La mobilité est une des caractéristiques principales de votre jeu de possession mais avec l'enchaînement des rencontres, ce système est très énergivore. Comment arrivez-vous à garder vos joueurs frais mentalement pour qu'il puisse continuer à performer et obtenir les résultats de ces dernières semaines ?
« Il faut que les joueurs sentent qu’on leur fait confiance, c’est pour ça que je n’aligne pas deux fois le même onze »
« La première chose, et la plus importante de tous, c’est qu’il faut que les joueurs sentent qu’on leur fait confiance, c’est pour ça que je n’aligne pas deux fois le même onze. Je ne sais pas si c’est déjà arrivé, et ça m'est égal, mais en tout cas, j’essaye de changer de joueurs en permanence parce que je considère qu’avoir 15 ou 16 joueurs, c’est mieux que d’en avoir 11 ou 12. Et si je peux incorporer davantage de joueurs, c’est encore mieux. Pour se sentir en confiance, un joueur doit jouer, et jouer des matchs importants, pas seulement pour des matchs amicaux.
C’est notre cheminement de pensée depuis de nombreuses années : faire confiance aux joueurs pour qu'ils s'entraînent en ayant en tête qu’ils auront l’opportunité de jouer avec le bon comportement. Je l’ai déjà annoncé la saison dernière : notre objectif est d’être imprévisible pour l’adversaire et prévisible pour nous. Cela signifie que chacun doit savoir combiner avec ses coéquipiers, être toujours en mouvement et travailler certains aspects du jeu qui se répètent en permanence pendant les matchs. J’aime la manière dont joue notre équipe, j’aime comment les joueurs reproduisent les actions. Et comme nous sommes exigeants, je le répète, je pense que nous pouvons encore progresser et nous travaillons en ce sens. »

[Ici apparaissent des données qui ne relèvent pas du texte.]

Lemma replace_removes (c d : ascii) (s : string) :
  c <> d ->
  PyStr.contains c
    (PyStr.replace s (String c EmptyString) (String d EmptyString)) = false.
Proof.
  intros Hcd. unfold PyStr.replace.
  induction s as [|a rest IH]; [reflexivity|].
  cbn [PyStr.replace_from]. rewrite prefix_one_char.
  destruct (Ascii.eqb a c) eqn:Ha; cbn [String.length Nat.pred];
    rewrite ?append_cons, ?append_empty_l; cbn [PyStr.contains].
  - rewrite IH. replace (Ascii.eqb d c) with false; [reflexivity|].
    symmetry. apply Ascii.eqb_neq. congruence.
  - now rewrite Ha, IH.
Qed.

(** * Facts about str.format *)

Lemma fmap_append_empty (x : outcome string) :
  String.append EmptyString <$> x = x.
Proof. now destruct x. Qed.

Lemma fmap_cons_append (c : ascii) (o : string) (x : outcome string) :
  String c <$> (String.append o <$> x) = String.append (String c o) <$> x.
Proof. now destruct x. Qed.

Lemma fmap_append_append (o1 o2 : string) (x : outcome string) :
  String.append o1 <$> (String.append o2 <$> x) = String.append (o1 +:+ o2) <$> x.
Proof. destruct x; cbn; [|reflexivity..]. now rewrite append_assoc. Qed.

Lemma fmap_Ok_inv {A B} (f : A -> B) (x : outcome A) (b : B) :
  f <$> x = Ok b -> exists a, x = Ok a /\ b = f a.
Proof. destruct x; cbn; intros H; inversion H; eauto. Qed.

Section FormatFacts.
Variable kwargs : gmap string PyVal.

(** A template that expands without error expands the same way in
    front of any continuation: the scan is back in literal text at its
    end. *)
Lemma format_from_app_bounded (n : nat) :
  forall (pre : string), String.length pre <= n ->
  forall (m : mode) (rest o : string),
    format_from kwargs m pre = Ok o ->
    format_from kwargs m (pre +:+ rest)
    = String.append o <$> format_from kwargs Text rest.
Proof.
  induction n as [|n IH]; intros pre Hlen m rest o Hpre.
  - destruct pre; [|cbn in Hlen; lia].
    destruct m; cbn in Hpre; [|discriminate].
    injection Hpre as <-. now rewrite append_empty_l, fmap_append_empty.
  - destruct pre as [|c pre].
    { destruct m; cbn in Hpre; [|discriminate].
      injection Hpre as <-. now rewrite append_empty_l, fmap_append_empty. }
    cbn [String.length] in Hlen. rewrite append_cons.
    destruct m as [|acc]; cbn [format_from] in Hpre |- *.
    + destruct (Ascii.eqb c "{").
      { destruct pre as [|c' pre']; [discriminate|].
        rewrite append_cons. cbn [String.length] in Hlen.
        destruct (Ascii.eqb c' "{").
        - apply fmap_Ok_inv in Hpre as (a & Ha & ->).
          rewrite (IH pre' ltac:(lia) Text rest a Ha).
          now rewrite fmap_cons_append.
        - rewrite <- append_cons.
          apply IH; [cbn; lia|assumption]. }
      destruct (Ascii.eqb c "}").
      { destruct pre as [|c' pre']; [discriminate|].
        rewrite append_cons. cbn [String.length] in Hlen.
        destruct (Ascii.eqb c' "}"); [|discriminate].
        apply fmap_Ok_inv in Hpre as (a & Ha & ->).
        rewrite (IH pre' ltac:(lia) Text rest a Ha).
        now rewrite fmap_cons_append. }
      apply fmap_Ok_inv in Hpre as (a & Ha & ->).
      rewrite (IH pre ltac:(lia) Text rest a Ha).
      now rewrite fmap_cons_append.
    + destruct (Ascii.eqb c "{"); [discriminate|].
      destruct (Ascii.eqb c "}").
      { destruct (render_field kwargs acc) as [value| |]; cbn in Hpre |- *;
          [|discriminate..].
        apply fmap_Ok_inv in Hpre as (a & Ha & ->).
        rewrite (IH pre ltac:(lia) Text rest a Ha).
        now rewrite fmap_append_append. }
      destruct (Ascii.eqb c "!" || Ascii.eqb c ":" || Ascii.eqb c "[");
        [discriminate|].
      apply IH; [lia|assumption].
Qed.

Lemma str_format_app (pre rest o : string) :
  str_format pre kwargs = Ok o ->
  str_format (pre +:+ rest) kwargs
  = String.append o <$> str_format rest kwargs.
Proof.
  unfold str_format. apply (format_from_app_bounded (String.length pre)). lia.
Qed.

End FormatFacts.

Section FieldFacts.
Variable kwargs : gmap string PyVal.

Lemma name_char_inv (c : ascii) :
  name_char c = true ->
  Ascii.eqb c "{" = false /\ Ascii.eqb c "}" = false /\
  Ascii.eqb c "!" = false /\ Ascii.eqb c ":" = false /\
  Ascii.eqb c "[" = false /\ Ascii.eqb c "." = false.
Proof.
  unfold name_char. intros H%negb_true_iff.
  repeat (apply orb_false_iff in H as [H ?]). tauto.
Qed.

(** Inside a field, name characters are collected up to the closing
    brace, where the field is rendered. *)
Lemma format_from_name (name : string) :
  name_chars name = true ->
  forall (acc post : string),
    format_from kwargs (Name acc) (name +:+ String "}" post)
    = value ← render_field kwargs (acc +:+ name);
      String.append value <$> format_from kwargs Text post.
Proof.
  induction name as [|c name IH]; intros Hname acc post.
  - now rewrite append_empty_l, append_empty_r.
  - cbn [name_chars] in Hname. apply andb_true_iff in Hname as [Hc Hname].
    apply name_char_inv in Hc as (H1 & H2 & H3 & H4 & H5 & _).
    rewrite append_cons. cbn [format_from].
    rewrite H1, H2, H3, H4, H5. cbn [orb].
    rewrite (IH Hname). now rewrite append_assoc.
Qed.

Lemma field_name_split_name_chars (name : string) :
  name_chars name = true -> field_name_split name = (name, EmptyString).
Proof.
  induction name as [|c name IH]; [reflexivity|].
  cbn [name_chars field_name_split]. intros [Hc Hname]%andb_true_iff.
  apply name_char_inv in Hc as (_ & _ & _ & _ & _ & ->).
  now rewrite (IH Hname).
Qed.

Lemma get_integer_plain (name : string) :
  plain_name name = true -> get_integer name = NotInteger.
Proof.
  destruct name as [|c name]; [discriminate|].
  cbn [plain_name get_integer get_integer_from].
  now destruct (decimal c).
Qed.
(** * Sidecar injection into Kubernetes pod templates (package [inject])

    A shallow embedding of [inject/inject.go]: the health-port resolver
    ([resolvePort], [healthPorts]), the sidecar mutator
    ([injectIntoPodTemplateSpec]) and the document stream processor
    ([IntoResourceFile]), followed by the properties established about them.

    Go values are embedded as follows.
    - [int], [int32], [int64] are [Z]; the code performs no arithmetic on
      them, only comparisons and decimal printing.
    - [string] is [string]; [[]byte] is [list byte]; the conversions
      [[]byte(s)] and [string(b)] are [list_byte_of_string] and
      [string_of_list_byte].
    - slices are lists ([nil] and the empty slice coincide, [append] is [++]).
    - [map[string]string] is [gmap string string]; a map that may be [nil]
      is an [option] of it.
    - a pointer that may be [nil] is an [option].
    - a function that mutates its argument in place returns the new value of
      that argument next to its result.
    - a function returning [(T, error)] returns [Error + T]; a function
      returning only [error] returns [option Error], [None] being [nil]. *)

From Stdlib Require Import ZArith List Lia.
From Stdlib.Strings Require Import String Ascii Byte.
From Stdlib Require Import DecimalString SpecFloat.
From stdpp Require Import base option gmap strings list sorting.

Set Warnings "-register-all,-clear-no-such-hyp".

Local Open Scope string_scope.
Local Open Scope list_scope.
Local Open Scope Z_scope.

(** ** Constants *)

Definition DefaultSidecarProxyUID : Z := 1337.
Definition DefaultVerbosity : Z := 2.

Definition istioSidecarAnnotationSidecarKey : string := "alpha.istio.io/sidecar".
Definition istioSidecarAnnotationSidecarValue : string := "injected".
Definition istioSidecarAnnotationVersionKey : string := "alpha.istio.io/version".
Definition initContainerName : string := "init".
Definition proxyContainerName : string := "proxy".
Definition enableCoreDumpContainerName : string := "enable-core-dump".
Definition enableCoreDumpImage : string := "alpine".
Definition istioCertVolumeName : string := "istio-certs".
Definition istioCertSecretPrefix : string := "istio.".

(** The init-containers annotation key, a string literal in the source. *)
Definition initContainersAnnotationKey : string :=
  "pod.beta.kubernetes.io/init-containers".

(** The document separator written by [fmt.Fprint(out, "---\n")]. *)
Definition separator : list byte := [x2d; x2d; x2d; x0a].

Definition InitImageName (hub tag : string) : string := hub +:+ "/init:" +:+ tag.
Definition ProxyImageName (hub tag : string) : string :=
  hub +:+ "/proxy_debug:" +:+ tag.

(** [strconv.Itoa], [strconv.FormatInt(_, 10)] and [fmt.Sprintf("%d", _)]:
    the decimal numeral, with a leading minus sign for negative numbers. *)
Definition Itoa (n : Z) : string := NilZero.string_of_int (Z.to_int n).

(** ** Data model *)

(** [intstr.IntOrString]; [Typ] is the [Type] field, an integer tag. *)
Record IntOrString := {
  Typ : Z;
  IntVal : Z;
  StrVal : string
}.

Definition intstr_Int : Z := 0.
Definition intstr_String : Z := 1.

Definition FromInt (n : Z) : IntOrString :=
  {| Typ := intstr_Int; IntVal := n; StrVal := "" |}.
Definition FromString (s : string) : IntOrString :=
  {| Typ := intstr_String; IntVal := 0; StrVal := s |}.

Inductive Error :=
| ErrMissingNamedPort (port : IntOrString)
| ErrIncorrectPortType (port : IntOrString)
| ErrMulti (errs : list Error)
| ErrLibrary (msg : string).

Record ContainerPort := {
  PortName : string;
  PortContainerPort : Z
}.

Record HTTPGetAction := {
  HTTPGetPath : string;
  HTTPGetPort : IntOrString
}.

Record Probe := {
  HTTPGet : option HTTPGetAction
}.

Record ObjectFieldSelector := {
  FieldPath : string
}.

Record EnvVarSource := {
  FieldRef : option ObjectFieldSelector
}.

Record EnvVar := {
  EnvName : string;
  EnvValue : string;
  EnvValueFrom : option EnvVarSource
}.

Record SecurityContext := {
  CapabilitiesAdd : list string;
  Privileged : option bool;
  RunAsUser : option Z
}.

Record VolumeMount := {
  MountName : string;
  MountReadOnly : bool;
  MountPath : string
}.

Record SecretVolumeSource := {
  SecretName : string
}.

Record VolumeSource := {
  Secret : option SecretVolumeSource
}.

Record Volume := {
  VolumeName : string;
  VolumeSrc : VolumeSource
}.

Record Container := {
  ContainerName : string;
  ContainerImage : string;
  ContainerCommand : list string;
  ContainerArgs : list string;
  ContainerPorts : list ContainerPort;
  ContainerEnv : list EnvVar;
  ContainerVolumeMounts : list VolumeMount;
  LivenessProbe : option Probe;
  ReadinessProbe : option Probe;
  ImagePullPolicy : string;
  ContainerSecurityContext : option SecurityContext
}.

Record PodSpec := {
  Volumes : list Volume;
  Containers : list Container;
  ServiceAccountName : string
}.

Record ObjectMeta := {
  MetaName : string;
  Labels : gmap string string;
  Annotations : option (gmap string string)
}.

Record PodTemplateSpec := {
  Meta : ObjectMeta;
  Spec : PodSpec
}.

Inductive AuthenticationPolicy := AuthNONE | AuthMUTUAL_TLS.

#[global] Instance AuthenticationPolicy_eq_dec : EqDecision AuthenticationPolicy.
Proof. solve_decision. Defined.

Record ProxyMeshConfig := {
  ProxyListenPort : Z;
  AuthPolicy : AuthenticationPolicy;
  AuthCertsPath : string
}.

Record Params := {
  InitImage : string;
  ProxyImage : string;
  Verbosity : Z;
  SidecarProxyUID : Z;
  Version : string;
  EnableCoreDump : bool;
  Mesh : option ProxyMeshConfig;
  MeshConfigMapName : string;
  IncludeIPRanges : string
}.

(** Values of type [interface{}] handled by [encoding/json]. A Go map literal
    is an association list; [[]string] is an array of strings. *)
Inductive JSON :=
| JNull
| JBool (b : bool)
| JNumber (f : spec_float)
| JString (s : string)
| JArray (items : list JSON)
| JObject (fields : list (string * JSON)).

Definition JStrings (l : list string) : JSON := JArray (map JString l).

(** What a call that may panic leaves behind: it returned an [error]
    ([None] is [nil]) or it panicked on a [nil] pointer. *)
Inductive Outcome :=
| Returned (err : option Error)
| Panicked.

Definition enableCoreDumpContainer : JSON :=
  JObject [
    ("name", JString enableCoreDumpContainerName);
    ("image", JString enableCoreDumpImage);
    ("command", JStrings ["/bin/sh"]);
    ("args", JStrings [
       "-c";
       "sysctl -w kernel.core_pattern=/tmp/core.%e.%p.%t && ulimit -c unlimited"]);
    ("imagePullPolicy", JString "Always");
    ("securityContext", JObject [("privileged", JBool true)])
  ].

(** ** Health port resolver *)

(** In the [intstr.Int] case [port.IntValue()] is [int(port.IntVal)]; in the
    [intstr.String] case [port.String()] is [port.StrVal]. *)
Definition resolvePort (c : Container) (port : IntOrString) : Error + Z :=
  if decide (Typ port = intstr_Int) then inr (IntVal port)
  else if decide (Typ port = intstr_String) then
    match find (fun named => bool_decide (PortName named = StrVal port))
               (ContainerPorts c) with
    | Some named => inr (PortContainerPort named)
    | None => inl (ErrMissingNamedPort port)
    end
  else inl (ErrIncorrectPortType port).
(** The decidable form of [inserts]. *)
Definition inserts_dec (env : Engine.Env) (hostPath hostText targetPath : jsstring) : bool :=
  existsb (fun a => match a with
                    | Engine.DoInsert _ p =>
                        jsstring_eqb (Engine.resolvePath env hostPath p) targetPath
                    | _ => false
                    end)
          (Engine.plan (Engine.config env) hostText).1.

(** The test of [loadDependencies]:
    [fileName.startsWith('-') || fileName.startsWith('_')]. *)
Definition marked (pf : Platform) (filePath : jsstring) : bool :=
  starts_with insert_marker (path_basename pf filePath)
  || starts_with wrap_marker (path_basename pf filePath).

(** The file at [p] has a record under its path in the partition of its
    name: [insertFiles] for [-], [wrapFiles] for [_]. *)
Definition stored_as_fragment (pf : Platform) (w : World) (p : jsstring) : Prop :=
  match category (path_basename pf p) with
  | InsertFragment => exists r, insertFiles w !! p = Some r /\ path r = p
  | WrapFragment => exists r, wrapFiles w !! p = Some r /\ path r = p
  | Page => False
  end.

(** A record with the name of a page document. *)
Definition page_named (f : File) : Prop := category (name f) = Page.

(** Where [processDirectory] writes the output of the page [f]. *)
Definition dest_path (pf : Platform) (cfg : DirConfig) (dest : jsstring) (f : File)
    : jsstring :=
  path_join pf dest (path_relative pf (srcDir cfg) (path f)).

(** A small source tree: a page, an insert fragment and a wrap fragment. *)
Definition site_tree : FsNode :=
  Directory [ (js "index.html", RegularFile);
              (js "notes.txt", RegularFile);
              (js "parts", Directory [ (js "-nav.html", RegularFile);
                                       (js "_base.html", RegularFile) ]) ].

Definition site_disk : list (jsstring * jsstring) :=
  [ (js "/src/index.html",
     path_tag (js "wrap") (js "parts/_base.html")
       ++ path_tag (js "insert") (js "parts/-nav.html") ++ js "<!--#endwrap -->");
    (js "/src/parts/-nav.html", js "<html><!--#clipbefore --><nav>menu</nav><!--#clipafter --></html>");
    (js "/src/parts/_base.html", js "<body><!--#middle --></body> ") ].

Definition site : Platform := memory_platform (fun _ => site_tree) site_disk.

Definition site_config : DirConfig :=
  {| srcDir := js "/src"; destDir := Some (js "/dist");
     dir_options := Options.empty; files := None |}.

(** A result entry made from the page [f]. *)
Definition entry_of_page (w : World) (e : Entry) : Prop :=
  exists f, In f (pageFiles w) /\ page_named f
            /\ entry_path e = path f /\ entry_name e = name f.

(** A written file made from the page [f]. *)
Definition write_of_page (pf : Platform) (cfg : DirConfig) (w : World)
    (pc : jsstring * jsstring) : Prop :=
  exists f dest, In f (pageFiles w) /\ page_named f
                 /\ destDir cfg = Some dest /\ pc.1 = dest_path pf cfg dest f.

(** The loop of [discoverFiles] over the entries of one directory, as a
    function of its own. *)
Fixpoint discover_entries (pf : Platform) (dir : jsstring)
    (es : list (jsstring * FsNode)) (fl : list jsstring) : result (list jsstring) :=
  match es with
  | [] => Ok fl
  | (entry_name, e) :: es' =>
      let fullPath := path_join pf dir entry_name in
      match e with
      | Directory _ | Unreadable _ =>
          match discoverFiles pf fullPath e fl with
          | Ok fl' => discover_entries pf dir es' fl'
          | Throw err => Throw err
          end
      | RegularFile =>
          discover_entries pf dir es'
            (if ends_with (js ".html") fullPath then fl ++ [fullPath] else fl)
      | OtherEntry => discover_entries pf dir es' fl
      end
  end.

(** A directory all of whose directories, at any depth, can be read. *)
Fixpoint listable (node : FsNode) : bool :=
  match node with
  | Directory entries =>
      (fix all (es : list (jsstring * FsNode)) : bool :=
         match es with
         | [] => true
         | (_, e) :: es' =>
             match e with
             | Directory _ | Unreadable _ => listable e && all es'
             | RegularFile | OtherEntry => all es'
             end
         end) entries
  | RegularFile | OtherEntry | Unreadable _ => false
  end.

(** The entries of a directory can all be traversed. *)
Fixpoint listable_entries (es : list (jsstring * FsNode)) : bool :=
  match es with
  | [] => true
  | (_, e) :: es' =>
      match e with
      | Directory _ | Unreadable _ => listable e && listable_entries es'
      | RegularFile | OtherEntry => listable_entries es'
      end
  end.

(** Induction on a directory tree, with the hypothesis for every entry of a
    directory. *)
Fixpoint FsNode_nested_ind (P : FsNode -> Prop)
    (HD : forall entries, Forall (fun ne => P ne.2) entries -> P (Directory entries))
    (HR : P RegularFile) (HO : P OtherEntry) (HU : forall code, P (Unreadable code))
    (node : FsNode) : P node :=
  match node with
  | Directory entries =>
      HD entries
         ((fix each (es : list (jsstring * FsNode)) : Forall (fun ne => P ne.2) es :=
             match es with
             | [] => @List.Forall_nil _ _
             | ne :: es' =>
                 @List.Forall_cons _ _ ne es'
                   (FsNode_nested_ind P HD HR HO HU ne.2) (each es')
             end) entries)
  | RegularFile => HR
  | OtherEntry => HO
  | Unreadable code => HU code
  end.

(** Some match of the separator starts in [p]. *)
Definition matches_in (m : matcher) (p : jsstring) : Prop :=
  exists i n, m (drop i p) = Some (S n).

(** A separator whose match at the head of a text is still one when more
    text follows. *)
Definition extends (m : matcher) : Prop :=
  forall u r n, m u = Some (S n) -> exists n', m (u ++ r) = Some (S n').

(** [p] is the full path of a regular file in the tree [node] found at
    [dir], each level joined to its directory with [path.join]. *)
Inductive file_at (pf : Platform) : jsstring -> FsNode -> jsstring -> Prop :=
| file_here (dir : jsstring) (es : list (jsstring * FsNode)) (entry_name : jsstring) :
    In (entry_name, RegularFile) es ->
    file_at pf dir (Directory es) (path_join pf dir entry_name)
| file_below (dir : jsstring) (es : list (jsstring * FsNode)) (entry_name : jsstring)
    (sub : list (jsstring * FsNode)) (p : jsstring) :
    In (entry_name, Directory sub) es ->
    file_at pf (path_join pf dir entry_name) (Directory sub) p ->
    file_at pf dir (Directory es) p.


(* ===================================================================== *)
(** ** The configuration loader ([src/config-loader.mjs]) *)
(* ===================================================================== *)

Module ConfigLoader.
(** * MindCache: the Node.js bridge, HTTP controllers, validation schemas and
    SDK request loop, embedded from the JavaScript sources, together with the
    storage core they drive through FFI.

    Layout of the development:
    - [Js]: exceptions and state passing, the way the async methods use them;
    - the data model (memories, sessions, summaries) and the FFI interface
      [RustLib] declared by [RustBridge.loadRustLibrary];
    - [Bridge]: the methods of class RustBridge;
    - [Validation]: the joi schema [schemas.memorySave];
    - [MemoryController], [SessionController]: the express handlers;
    - [Sdk]: [MindCacheSDK.request];
    - [Core]: the storage core behind the FFI;
    - the properties. *)

From Stdlib Require Import ZArith QArith List String Ascii Bool Lia.
From Stdlib Require Import Permutation DecimalString DecimalNat.
Import ListNotations.

Local Open Scope string_scope.
Local Open Scope Z_scope.

(* ===================================================================== *)
(** ** JavaScript errors, results and the state/exception monad          *)
(* ===================================================================== *)

Module Js.

(** A thrown [Error]: [message], plus the [code] and [status] properties
    that [createError] attaches (absent on a plain [new Error(msg)]). *)
Record Error := mkError {
  message : string;
  code : option string;
  status : option Z
}.

(** [new Error(msg)] *)
Definition newError (msg : string) : Error := mkError msg None None.

(** errorHandler.js, [createError (message, code, statusCode, details)];
    [details] only decorates the response body and is not kept. *)
Definition createError (msg code : string) (statusCode : Z) : Error :=
  mkError msg (Some code) (Some statusCode).

Inductive Result (A : Type) : Type :=
| Ok (a : A)
| Throw (e : Error).
Arguments Ok {A} a.
Arguments Throw {A} e.

(** An async method over a mutable object of type [S]. *)
Definition M (S A : Type) : Type := S -> Result A * S.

Demain vous allez affronter une équipe dirigée par un entraîneur espagnol. Comment expliquez-vous l'exportation et la réussite de tous ces entraîneurs espagnols ? Partagez-vous un point commun, une culture commune ?
« Je crois qu’il y a beaucoup d’entraîneurs espagnols en exercice dans le monde, et c’est la même chose pour les joueurs espagnols qui ont un profil footballistique très caractéristique, qui me plaît beaucoup d’ailleurs. J’ai l’habitude d’entraîner ces joueurs de qualité, qui sont également des joueurs passionnés. Concernant les entraîneurs espagnols, certains furent des pionniers qui ont ouvert la voie quand ce n’était pas si fréquent que cela. Je trouve que c’est une bonne chose. Maintenant, nous profitons du travail accompli par ces entraîneurs de très haut niveau. Je pense que c’est important.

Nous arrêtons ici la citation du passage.